App Engine support for SSL certificates

App Engine supports the following certificate types:

  • Single Domain/Hostname
  • Self-signed
  • Wildcard
  • Subject Alternative Name (SAN) / Multi Domain

It requires some things of your certificates and keys:

  • Private Key and Certificate should be uploaded in PEM format.
  • Private Keys must not be encrypted.
  • A certificate file can contain at most five certificates; this number includes chained and intermediate certificates.
  • All subject names on the host certificate should match or be subdomains of the user's verified domains.
  • Private keys must use RSA encryption.
  • Maximum allowed key modulus: 2048 bits

If the host certificate requires an intermediate or chained certificate (as many Certificate Authorities (CAs) issue), you will need to append the intermediate or chained certificates to the end of the public certificate file.

Some App Engine features use special subdomains. For example, an application can use subdomains to address application services, or to address different versions of your application. To use these with SSL, it makes sense to set up a SAN or wildcard certificate. Wildcard certificates only support one level of subdomain.

Using Strict-Transport-Security headers

For security reasons, all applications should encourage clients to use https connections. To instruct the browser to prefer https over http, use the Strict-Transport-Security header.

Viewing enabled TLS versions and ciphers

  1. Install nmap Network Mapper on your computer if it isn't already available. See https://nmap.org/ for installation instructions.

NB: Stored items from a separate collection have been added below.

(** * A shallow embedding of the secured Express "Hello, World!" server

    The repository configures an Express application (rate limiter, security
    headers, CORS, body parsing, two routes, a not-found handler and a global
    error handler) and binds it to a plain listener and an optional TLS
    listener.  This development embeds the repository's own functions:

    - [middleware/rateLimiter.js]: [parseIntWithDefault], the limiter options,
      the rejection [handler] and the [keyGenerator];
    - [app.js]: the trust-proxy switch, the order of the stages, the routes,
      the 404 handler and the global error handler;
    - [config/security.js]: [parseAllowedOrigins];
    - [config/https.js]: [loadCertificates], [getHttpsOptions],
      [createSecureServer];
    - [server.js] and its second variant: start-up and [gracefulShutdown].

    JavaScript strings are sequences of UTF-16 code units; they are modelled
    as [list N].  [process.env] and the file system are finite maps. *)

From Stdlib Require Import ZArith NArith QArith List String Ascii Bool Lia.
From Stdlib Require Import Numbers.DecimalString.
From Stdlib Require Numbers.DecimalPos.
From stdpp Require Import base option list gmap strings.

Import ListNotations.
Local Open Scope Z_scope.
#[local] Set Warnings "-register-all".

(** ** JavaScript strings and the built-ins the code calls *)

Module JS.

(** A JavaScript string: its UTF-16 code units. *)
Abbreviation jsstring := (list N).

(** A string literal of the source (ASCII). *)
Definition lit (s : string) : jsstring :=
  List.map N_of_ascii (list_ascii_of_string s).

Definition jseqb (a b : jsstring) : bool := bool_decide (a = b).

(** ECMAScript WhiteSpace and LineTerminator code points, the set that
    [String.prototype.trim] and [parseInt] strip:
    TAB, LF, VT, FF, CR, SP, NBSP, U+1680, U+2000..U+200A, U+2028, U+2029,
    U+202F, U+205F, U+3000, U+FEFF. *)
Definition is_white_space (c : N) : bool :=
  ((9 <=? c) && (c <=? 13) || (c =? 32) || (c =? 160) || (c =? 5760)
   || (8192 <=? c) && (c <=? 8202) || (c =? 8232) || (c =? 8233)
   || (c =? 8239) || (c =? 8287) || (c =? 12288) || (c =? 65279))%N.
(** Lines 318-340. *)
Definition compose (description : string) (userData : User.doc) (result : generated)
  : Mobileconfig.options :=
  let profileOpts := profileOpts userData in
  {| Mobileconfig.displayName :=
       JS.or (VStr description) (opt_str (assoc "displayName" profileOpts));
     Mobileconfig.displayDescription := opt_str (assoc "displayDescription" profileOpts);
     Mobileconfig.accountDescription := opt_str (assoc "accountDescription" profileOpts);
     Mobileconfig.emailAddress := VStr (User.address userData);
     Mobileconfig.emailAccountName := VStr (User.name userData);
     Mobileconfig.identifier :=
       VStr (concat_str (assoc "identifier" profileOpts) ++ "." ++ User.username userData);
     Mobileconfig.imap :=
       {| Mobileconfig.hostname := Config.setup_hostname (Config.imap (config env));
          Mobileconfig.port :=
            JS.or (Config.setup_port (Config.imap (config env)))
                  (Config.port (Config.imap (config env)));
          Mobileconfig.secure := Config.setup_secure (Config.imap (config env));
          Mobileconfig.username := VStr (User.username userData);
          Mobileconfig.password := VStr (password result) |};
     Mobileconfig.smtp :=
       {| Mobileconfig.hostname := Config.setup_hostname (Config.smtp (config env));
          Mobileconfig.port :=
            JS.or (Config.setup_port (Config.smtp (config env)))
                  (Config.port (Config.smtp (config env)));
          Mobileconfig.secure := VBool true;
          Mobileconfig.username := VStr (User.username userData);
          Mobileconfig.password := VBool false |};
     Mobileconfig.keys := certs env |}.

(** *** Calls to the collaborators *)

Definition users_findOne (user : ObjectID) : M (Error + option User.doc) :=
  fun w => (Mongo.users_findOne (database w) user, logged (call_users_findOne user) w).

Definition asps_find (user : ObjectID) : M (Error + option (list Asp.doc)) :=
  fun w => (Mongo.asps_find (database w) user, logged (call_asps_find user) w).

Definition userHandler_generateASP (user : ObjectID) (data : PostASP.value)
  : M (Error + generated) :=
  fun w =>
    let (r, d) := generateASP (userHandler env) user data (database w) in
    (r, {| database := d; calls := calls w ++ [call_generateASP user data] |}).

Definition userHandler_deleteASP (user asp : ObjectID) (data : DeleteASP.value)
  : M (option Error) :=
  fun w =>
    let (r, d) := deleteASP (userHandler env) user asp data (database w) in
    (r, {| database := d; calls := calls w ++ [call_deleteASP user asp data] |}).

Definition mobileconfig_getSignedEmailConfig (options : Mobileconfig.options)
  : M (Error + Buffer) :=
  fun w => (getSignedEmailConfig env options, logged (call_getSignedEmailConfig options) w).

(** *** Responses *)

Definition InputValidationError (p : Joi.params) : value :=
  obj [("error", VStr (joi_message env p)); ("code", VStr "InputValidationError")].

Definition InternalDatabaseError (err : Error) : value :=
  obj [("error", VStr ("MongoDB Error: " ++ message err));
       ("code", VStr "InternalDatabaseError")].

Definition UserNotFound : value :=
  obj [("error", VStr "This user does not exist"); ("code", VStr "UserNotFound")].

Definition failed (err : Error) : value := obj [("error", VStr (message err))].

Definition scope_conflict : value :=
  obj [("error", VStr "Profile file requires imap and smtp scopes")].

(** Lines 133-142. *)
Definition summary (asp : Asp.doc) : value :=
  obj [("id", VOid (Asp._id asp));
       ("description", VStr (Asp.description asp));
       ("scopes", VArr (map VStr (Asp.scopes asp)));
       ("lastUse", obj [("time", JS.or (Asp.used asp) (VBool false));
                        ("event", JS.or (Asp.authEvent asp) (VBool false))]);
       ("created", Asp.created asp)].

(** *** GET /users/:user/asps *)

Definition list_asps (params : Joi.params) : M value :=
  match GetASPs.validate params with
  | None => ret (InputValidationError params)
  | Some value =>
      let user := new_ObjectID (GetASPs.user value) in
      r <- users_findOne user ;;
      match r with
      | inl err => ret (InternalDatabaseError err)
      | inr None => ret UserNotFound
      | inr (Some userData) =>
          r <- asps_find user ;;
          match r with
          | inl err => ret (InternalDatabaseError err)
          | inr found =>
              let asps := match found with Some l => l | None => [] end in
              ret (obj [("success", VBool true); ("results", VArr (map summary asps))])
          end
      end
  end.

  2. To see which TLS versions and ciphers are enabled for your app, enter the following command:

    nmap -sV --script ssl-enum-ciphers -p 443 hostname

    Replace hostname with the hostname for your app. You can use either your custom domain or the appspot.com hostname that App Engine created for your app. For example:

    nmap -sV --script ssl-enum-ciphers -p 443 example.uc.r.appspot.com

Disabling TLS versions and ciphers

If you use Cloud Load Balancing and serverless NEGS to route traffic to your App Engine app, you can disable a TLS version or cipher by defining a SSL security policy that specifies which TLS versions and ciphers can be used for HTTPS or SSL connections.